What to do> Report how many lines in the data below hold the string "PreOrder". Nothing else should appear in the answer.

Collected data
- - - - - - -

(* ===== verification/AuthoringLifecycle.v ===== *)
(** * The lifecycle of versions

    The pointers of the crawlers and the states of the versions, which every operation
    keeps in agreement ([lifecycle_ok]): a crawler points to its own draft and to a
    published version of its own, and its draft is the only one it has. *)

From S2P Require Import Prelude Externals JsonFacts Base TraversalTables Store TraversalStore CrawlExecution Instances Settings Guardrails Canonicalization DomainScope UrlMatcher Crawler Snapshot Preview TestEvidence VersionValidation SemanticHash AuthoringStore Authoring EvidenceStore AuthoringOps AuthoringEdits AuthoringInvariants.

(** The owner and the state of each version. *)
Definition version_states (db : AuthoringDb) : gmap string (string * CrawlerVersionState) :=
  (fun r => (vn_crawler_id r, vn_state r)) <$> t_versions db.

Record lifecycle (cs : gmap string CrawlerRow) (vs : gmap string (string * CrawlerVersionState)) : Prop := {
  lc_draft c r v : cs !! c = Some r -> cr_active_draft r = Some v -> vs !! v = Some (c, Draft);
  lc_published c r v : cs !! c = Some r -> cr_active_published r = Some v -> vs !! v = Some (c, Published);
  lc_unique v c : vs !! v = Some (c, Draft) -> exists r, cs !! c = Some r /\ cr_active_draft r = Some v;
  lc_owner v c s : vs !! v = Some (c, s) -> is_Some (cs !! c)
}.

Definition lifecycle_ok (db : AuthoringDb) : Prop := lifecycle (t_crawlers db) (version_states db).

(** ** The steps of the protocol *)

Lemma lifecycle_create cs vs c r : lifecycle cs vs -> cs !! c = None ->
  cr_active_published r = None -> cr_active_draft r = None -> lifecycle (<[c := r]> cs) vs.
Proof.
  intros [Hd Hp Hu Ho] Hc Hrp Hrd. split.
  - intros c' r' v [[<- <-]|[Hne Hr]]%lookup_insert_Some Hv; [congruence|by eapply Hd].
  - intros c' r' v [[<- <-]|[Hne Hr]]%lookup_insert_Some Hv; [congruence|by eapply Hp].
  - intros v c' Hv. destruct (Hu _ _ Hv) as (r' & Hr' & Hd'). exists r'. split; [|done].
    rewrite lookup_insert_ne; [done|congruence].
  - intros v c' s Hv. destruct (Ho _ _ _ Hv) as [r' Hr']. exists r'. rewrite lookup_insert_ne; [done|congruence].
Qed.

Lemma lifecycle_draft cs vs c r v : lifecycle cs vs -> cs !! c = Some r -> cr_active_draft r = None ->
  vs !! v = None ->
  lifecycle (<[c := set_pointers (cr_active_published r) (Some v) r]> cs) (<[v := (c, Draft)]> vs).
Proof.
  intros [Hd Hp Hu Ho] Hc Hr Hv. split.
  - intros c' r' v' [[<- <-]|[Hne Hr']]%lookup_insert_Some Hv'; simpl in *.
    + injection Hv' as <-. by rewrite lookup_insert_eq.
    + rewrite lookup_insert_ne; [by eapply Hd|]. intros <-. specialize (Hd _ _ _ Hr' Hv'). congruence.
  - intros c' r' v' [[<- <-]|[Hne Hr']]%lookup_insert_Some Hv'; simpl in *.
    + rewrite lookup_insert_ne; [by eapply Hp|]. intros <-. specialize (Hp _ _ _ Hc Hv'). congruence.
    + rewrite lookup_insert_ne; [by eapply Hp|]. intros <-. specialize (Hp _ _ _ Hr' Hv'). congruence.
  - intros v' c' [[<- [= <-]]|[Hne Hv']]%lookup_insert_Some.
    + eexists. by rewrite lookup_insert_eq.
    + destruct (Hu _ _ Hv') as (r' & Hr' & Hd'). exists r'. split; [|done].
      rewrite lookup_insert_ne; [done|]. intros <-. congruence.
  - intros v' c' s [[<- [= <- <-]]|[Hne Hv']]%lookup_insert_Some.
    + eexists. by rewrite lookup_insert_eq.
    + destruct (decide (c = c')) as [<-|?]; [eexists; by rewrite lookup_insert_eq|].
      rewrite lookup_insert_ne by done. by eapply Ho.
Qed.

Lemma lifecycle_publish cs vs c r v : lifecycle cs vs -> cs !! c = Some r -> cr_active_draft r = Some v ->
  lifecycle (<[c := set_pointers (Some v) None r]> cs) (<[v := (c, Published)]> vs).
Proof.
  intros [Hd Hp Hu Ho] Hc Hr. pose proof (Hd _ _ _ Hc Hr) as Hv. split.
  - intros c' r' v' [[<- <-]|[Hne Hr']]%lookup_insert_Some Hv'; simpl in *; [done|].
    rewrite lookup_insert_ne; [by eapply Hd|]. intros <-. specialize (Hd _ _ _ Hr' Hv'). congruence.
  - intros c' r' v' [[<- <-]|[Hne Hr']]%lookup_insert_Some Hv'; simpl in *.
    + injection Hv' as <-. by rewrite lookup_insert_eq.
    + rewrite lookup_insert_ne; [by eapply Hp|]. intros <-. specialize (Hp _ _ _ Hr' Hv'). congruence.
  - intros v' c' [[<- [=]]|[Hne Hv']]%lookup_insert_Some.
    destruct (Hu _ _ Hv') as (r' & Hr' & Hd'). exists r'. split; [|done].
    rewrite lookup_insert_ne; [done|]. intros <-. congruence.
  - intros v' c' s [[<- [= <- <-]]|[Hne Hv']]%lookup_insert_Some.
    + eexists. by rewrite lookup_insert_eq.
    + destruct (decide (c = c')) as [<-|?]; [eexists; by rewrite lookup_insert_eq|].
      rewrite lookup_insert_ne by done. by eapply Ho.
Qed.

Lemma lifecycle_reactivate cs vs c r v : lifecycle cs vs -> cs !! c = Some r -> vs !! v = Some (c, Published) ->
  lifecycle (<[c := set_pointers (Some v) (cr_active_draft r) r]> cs) vs.
Proof.
  intros [Hd Hp Hu Ho] Hc Hv. split.
  - intros c' r' v' [[<- <-]|[Hne Hr']]%lookup_insert_Some Hv'; simpl in *; by eapply Hd.
  - intros c' r' v' [[<- <-]|[Hne Hr']]%lookup_insert_Some Hv'; simpl in *; [congruence|by eapply Hp].
  - intros v' c' Hv'. destruct (Hu _ _ Hv') as (r' & Hr' & Hd').
    destruct (decide (c = c')) as [<-|?].
    + eexists. rewrite lookup_insert_eq. split; [done|]. simpl. congruence.
    + exists r'. by rewrite lookup_insert_ne.
  - intros v' c' s Hv'. destruct (decide (c = c')) as [<-|?]; [eexists; by rewrite lookup_insert_eq|].
    rewrite lookup_insert_ne by done. by eapply Ho.
Qed.

(** ** Statements *)

(** The two tables the lifecycle is about are the same. *)
Definition same_lifecycle (db db' : AuthoringDb) : Prop :=
  t_crawlers db' = t_crawlers db /\ version_states db' = version_states db.

#[export] Instance same_lifecycle_preorder : PreOrder same_lifecycle.
Proof. split; [done|]. intros d1 d2 d3 [H1 H2] [H3 H4]. split; congruence. Qed.

Definition keeps_lifecycle (db db' : AuthoringDb) : Prop := lifecycle_ok db -> lifecycle_ok db'.

#[export] Instance keeps_lifecycle_preorder : PreOrder keeps_lifecycle.
Proof. split; [by intros db Hdb|]. intros d1 d2 d3 H1 H2 Hd. by apply H2, H1. Qed.

Lemma same_keeps db db' : same_lifecycle db db' -> keeps_lifecycle db db'.
Proof. intros [H1 H2] Hd. unfold lifecycle_ok. by rewrite H1, H2. Qed.

Lemma respects_same_keeps {E A} (t : Atx E A) : respects same_lifecycle t -> respects keeps_lifecycle t.
Proof. intros Ht db a db' H. by eapply same_keeps, Ht. Qed.

Ltac same_statement lemma := intros db n db' (_ & _ & ->)%lemma; by split.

- - - - - - -

Result> 2